BEGIN Data shown
(* ===== verification/GoOS.v ===== *)
(** * The file system as the [os] package shows it

    Nodes are keyed by the components of their absolute path; the root directory
    is implicit.  A path is resolved like the kernel does, component by
    component, through at most 40 symbolic links.  Every call takes one outcome
    from the list of faults: a call that fails for a reason of the outside (never
    "not exist") changes nothing.  Ownership, access control and file times are not
    modelled; a mode is the argument the code passes. *)

From S2P Require Import Prelude GoLib GoPath.

(** ** Definitions *)

Abbreviation path := (list string).

Inductive fnode :=
| NFile (content : string) (mode : Z)
| NDir
| NLink (target : string).

#[global] Instance fnode_eq_dec : EqDecision fnode.
Proof. solve_decision. Defined.

Abbreviation tree := (gmap path fnode).

Record OS := mkOS {
  os_tree : tree;
  os_cwd : path;
  os_rand : list Z;        (* what [os.CreateTemp] draws *)
  os_faults : list (option string) }.

Definition set_tree (t : tree) (o : OS) : OS := mkOS t (os_cwd o) (os_rand o) (os_faults o).

Definition ENOENT : error := ESentinel os_ErrNotExist.
Definition EEXIST : error := EExt "file exists".
Definition ENOTDIR : error := EExt "not a directory".
Definition EISDIR : error := EExt "is a directory".
Definition ENOTEMPTY : error := EExt "directory not empty".
Definition EINVAL : error := EExt "invalid argument".
Definition ELOOP : error := EExt "too many levels of symbolic links".

(** [os.IsNotExist(err)] *)
Definition IsNotExist (e : error) : bool := bool_decide (e = ENOENT).

(** *** Path resolution *)

Definition node_at (t : tree) (p : path) : option fnode :=
  match p with [] => Some NDir | _ => t !! p end.

(** [walk links follow done rest]: the key the path [rest], taken from the directory
    [done], names; its last component need not exist, and is not followed as a link
    unless [follow]. *)
Fixpoint walk (t : tree) (links : nat) (follow : bool) (done rest : path) : res path :=
  (fix go (done rest : path) : res path :=
     match rest with
     | [] => Ok done
     | c :: rest' =>
         if (c =? "..")%string then go (removelast done) rest'
         else
           let p := done ++ [c] in
           match t !! p with
           | Some (NLink target) =>
               if negb follow && bool_decide (rest' = []) then Ok p
               else match links with
                    | O => Err ELOOP
                    | S links => walk t links follow (if IsAbs target then [] else done)
                                   (comps target ++ rest')
                    end
           | Some NDir => go p rest'
           | Some (NFile _ _) => match rest' with [] => Ok p | _ => Err ENOTDIR end
           | None => match rest' with [] => Ok p | _ => Err ENOENT end
           end
     end) done rest.

#[global] Arguments walk : simpl never.

Definition max_links : nat := 40.

Definition start_dir (o : OS) (p : string) : path := if IsAbs p then [] else os_cwd o.

Definition resolve (o : OS) (follow : bool) (p : string) : res path :=
  if (p =? "")%string then Err ENOENT
  else walk (os_tree o) max_links follow (start_dir o p) (comps p).

(** One system call. *)
Definition syscall {A} (f : OS → res (A * tree)) : M OS A := λ o,
  let '(flt, fs) := next_fault (os_faults o) in
  let o := mkOS (os_tree o) (os_cwd o) (os_rand o) fs in
  match flt with
  | Some e => (Err (EExt e), o)
  | None => match f o with
            | Ok (a, t) => (Ok a, set_tree t o)
            | Err e => (Err e, o)
            end
  end.

(** *** Trees *)

(** [below p q]: [q] is [p] or inside it. *)
Definition below (p q : path) : Prop := p `prefix_of` q.

Definition remove_tree (p : path) (t : tree) : tree := filter (λ kn, ¬ below p kn.1) t.
Definition subtree (p : path) (t : tree) : tree := filter (λ kn, below p kn.1) t.

Definition is_empty_dir (p : path) (t : tree) : bool :=
  bool_decide (map_Forall (λ k _, ¬ (below p k ∧ k ≠ p)) t).

(** The node [p] and all inside it become [q]. *)
Definition rekey (p q : path) (k : path) : path := q ++ drop (length p) k.
Definition move_tree (p q : path) (t : tree) : tree :=
  list_to_map ((λ kn, (rekey p q kn.1, kn.2)) <$> map_to_list (subtree p t))
  ∪ remove_tree p (remove_tree q t).

(** *** System calls *)

Definition stat_with (follow : bool) (p : string) : M OS fnode :=
  syscall (λ o,
    match resolve o follow p with
    | Err e => Err e
    | Ok k => match node_at (os_tree o) k with
              | Some n => Ok (n, os_tree o)
              | None => Err ENOENT
              end
    end).
Definition Lstat : string → M OS fnode := stat_with false.
Definition Stat : string → M OS fnode := stat_with true.

Definition IsDir (n : fnode) : bool := match n with NDir => true | _ => false end.
Definition IsSymlink (n : fnode) : bool := match n with NLink _ => true | _ => false end.
Definition IsRegular (n : fnode) : bool := match n with NFile _ _ => true | _ => false end.
Definition Size (n : fnode) : Z :=
  match n with NFile c _ => Z.of_nat (String.length c) | _ => 0 end.

(** [os.ReadFile], and [os.Open] with a read of all of it. *)
Definition ReadFile (p : string) : M OS string :=
  syscall (λ o,
    match resolve o true p with
    | Err e => Err e
    | Ok k => match node_at (os_tree o) k with
              | Some (NFile c _) => Ok (c, os_tree o)
              | Some _ => Err EISDIR
              | None => Err ENOENT
              end
    end).

(** [os.WriteFile]; [os.OpenFile] with [O_CREATE|O_WRONLY|O_TRUNC] then a write. *)
Definition put_file (k : path) (data : string) (mode : Z) (t : tree) : res tree :=
  match node_at t k with
  | Some (NFile _ m) => Ok (<[k := NFile data m]> t)
  | Some _ => Err EISDIR
  | None => Ok (<[k := NFile data mode]> t)
  end.
Definition WriteFile (p data : string) (mode : Z) : M OS unit :=
  syscall (λ o,
    match resolve o true p with
    | Err e => Err e
    | Ok k => match put_file k data mode (os_tree o) with
              | Ok t => Ok (tt, t)
              | Err e => Err e
              end
    end).

(** [os.OpenFile] with [O_CREATE|O_WRONLY]: an existing file keeps its contents. *)
Definition OpenCreate (p : string) (mode : Z) : M OS unit :=
  syscall (λ o,
    match resolve o true p with
    | Err e => Err e
    | Ok k => match node_at (os_tree o) k with
              | Some (NFile _ _) => Ok (tt, os_tree o)
              | Some _ => Err EISDIR
              | None => Ok (tt, <[k := NFile "" mode]> (os_tree o))
              end
    end).

(** [File.WriteAt], of the open file [p]. *)
Definition WriteAt (p data : string) (off : Z) : M OS unit :=
  syscall (λ o,
    if off <? 0 then Err (EExt "negative offset")
    else match resolve o true p with
    | Err e => Err e
    | Ok k => match node_at (os_tree o) k with
              | Some (NFile c m) => Ok (tt, <[k := NFile (write_bytes c (Z.to_nat off) data) m]> (os_tree o))
              | Some _ => Err EISDIR
              | None => Err ENOENT
              end
    end).

Definition Chmod (p : string) (mode : Z) : M OS unit :=
  syscall (λ o,
    match resolve o true p with
    | Err e => Err e
    | Ok k => match node_at (os_tree o) k with
              | Some (NFile c _) => Ok (tt, <[k := NFile c mode]> (os_tree o))
              | Some _ => Ok (tt, os_tree o)
              | None => Err ENOENT
              end
    end).

(** The non-empty prefixes of a list, shortest first. *)
Fixpoint prefixes {A} (l : list A) : list (list A) :=
  match l with
  | [] => []
  | x :: l => [x] :: ((x ::.) <$> prefixes l)
  end.

(** [mkdir(2)] that accepts an existing directory. *)
Definition mkdir_key (k : path) (t : tree) : res tree :=
  match node_at t k with
  | Some NDir => Ok t
  | Some (NFile _ _) => Err ENOTDIR
  | Some (NLink _) => Err EEXIST
  | None => Ok (<[k := NDir]> t)
  end.

(** [os.MkdirAll] *)
Fixpoint mkdir_all (o : OS) (start : path) (ps : list path) (t : tree) : res tree :=
  match ps with
  | [] => Ok t
  | p :: ps =>
      match walk t max_links true start p with
      | Err e => Err e
      | Ok k => match mkdir_key k t with
                | Ok t => mkdir_all o start ps t
                | Err e => Err e
                end
      end
  end.
Definition MkdirAll (p : string) : M OS unit :=
  syscall (λ o,
    if (p =? "")%string then Err ENOENT
    else match mkdir_all o (start_dir o p) (prefixes (comps p)) (os_tree o) with
         | Ok t => Ok (tt, t)
         | Err e => Err e
         end).

Definition Remove (p : string) : M OS unit :=
  syscall (λ o,
    match resolve o false p with
    | Err e => Err e
    | Ok [] => Err EINVAL
    | Ok k => match os_tree o !! k with
              | None => Err ENOENT
              | Some NDir => if is_empty_dir k (os_tree o) then Ok (tt, delete k (os_tree o))
                             else Err ENOTEMPTY
              | Some _ => Ok (tt, delete k (os_tree o))
              end
    end).

(** [os.RemoveAll]: a path that does not exist is no error. *)
Definition RemoveAll (p : string) : M OS unit :=
  syscall (λ o,
    if (p =? "")%string then Ok (tt, os_tree o)
    else match resolve o false p with
         | Err e => if IsNotExist e then Ok (tt, os_tree o) else Err e
         | Ok k => Ok (tt, remove_tree k (os_tree o))
         end).

(** Whether the node [n] at [a] may be renamed to [b], over what is there. *)
Definition rename_check (t : tree) (a b : path) (n : fnode) : option error :=
  if bool_decide (below a b) then (if bool_decide (a = b) then None else Some EINVAL)
  else match node_at t b, n with
       | Some NDir, NDir => if is_empty_dir b t && bool_decide (b ≠ []) then None else Some EEXIST
       | Some NDir, _ => Some EEXIST
       | Some _, NDir => Some ENOTDIR
       | _, _ => None
       end.

Definition Rename (old new : string) : M OS unit :=
  syscall (λ o,
    match resolve o false old, resolve o false new with
    | Err e, _ => Err e
    | _, Err e => Err e
    | Ok a, Ok b =>
        match os_tree o !! a with
        | None => Err ENOENT
        | Some n =>
            match rename_check (os_tree o) a b n with
            | Some e => Err e
            | None => Ok (tt, if bool_decide (a = b) then os_tree o else move_tree a b (os_tree o))
            end
        end
    end).

Definition Symlink (target p : string) : M OS unit :=
  syscall (λ o,
    match resolve o false p with
    | Err e => Err e
    | Ok k => match node_at (os_tree o) k with
              | Some _ => Err EEXIST
              | None => Ok (tt, <[k := NLink target]> (os_tree o))
              end
    end).

Definition Readlink (p : string) : M OS string :=
  syscall (λ o,
    match resolve o false p with
    | Err e => Err e
    | Ok k => match node_at (os_tree o) k with
              | Some (NLink target) => Ok (target, os_tree o)
              | Some _ => Err EINVAL
              | None => Err ENOENT
              end
    end).

(** [os.CreateTemp(dir, prefix + "*" + suffix)]: the name of a new empty file of mode
    0600, made from the first random number whose name is free. *)
Definition join_path (dir name : string) : string :=
  if (dir =? "/")%string then "/" +:+ name else dir +:+ "/" +:+ name.
Fixpoint create_temp (o : OS) (dir prefix suffix : string) (rs : list Z) : res (string * tree) :=
  match rs with
  | [] => Err EEXIST
  | r :: rs =>
      let name := join_path dir (prefix +:+ FormatInt r +:+ suffix) in
      match resolve o false name with
      | Err e => Err e
      | Ok k => match node_at (os_tree o) k with
                | Some _ => create_temp o dir prefix suffix rs
                | None => Ok (name, <[k := NFile "" 384]> (os_tree o))
                end
      end
  end.
Definition CreateTemp (dir prefix suffix : string) : M OS string :=
  syscall (λ o, create_temp o dir prefix suffix (os_rand o)).

(** Operations on an open temporary file of that name. *)
Definition temp_Write (name data : string) : M OS unit := WriteFile name data 384.
Definition temp_Chmod : string → Z → M OS unit := Chmod.
Definition temp_Sync (name : string) : M OS unit := syscall (λ o, Ok (tt, os_tree o)).
Definition temp_Close (name : string) : M OS unit := syscall (λ o, Ok (tt, os_tree o)).

(** [os.ReadDir]: the entries in the order of their names. *)
Definition child_of (p k : path) : option string :=
  match drop (length p) k with
  | [c] => if bool_decide (below p k) then Some c else None
  | _ => None
  end.
Definition entries (p : path) (t : tree) : list (string * fnode) :=
  isort (λ a b, String.leb a.1 b.1)
    (omap (λ kn, (λ c, (c, kn.2)) <$> child_of p kn.1) (map_to_list t)).
Definition ReadDir (p : string) : M OS (list (string * fnode)) :=
  syscall (λ o,
    match resolve o true p with
    | Err e => Err e
    | Ok k => match node_at (os_tree o) k with
              | Some NDir => Ok (entries k (os_tree o), os_tree o)
              | Some _ => Err ENOTDIR
              | None => Err ENOENT
              end
    end).

(** [defer f()] around the rest of a function: [f] runs whatever the rest returns, its
    own error is dropped. *)
Definition defer {S A} (m : M S A) (f : M S unit) : M S A :=
  r ← try m; ignore f;; lift_res r.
END Data shown
— Assignment —
Could you please retype the lines from the start of the data through the line with "component, through at", both included, and nothing else?

— Response below —
(* ===== verification/GoOS.v ===== *)
(** * The file system as the [os] package shows it

    Nodes are keyed by the components of their absolute path; the root directory
    is implicit.  A path is resolved like the kernel does, component by
    component, through at most 40 symbolic links.  Every call takes one outcome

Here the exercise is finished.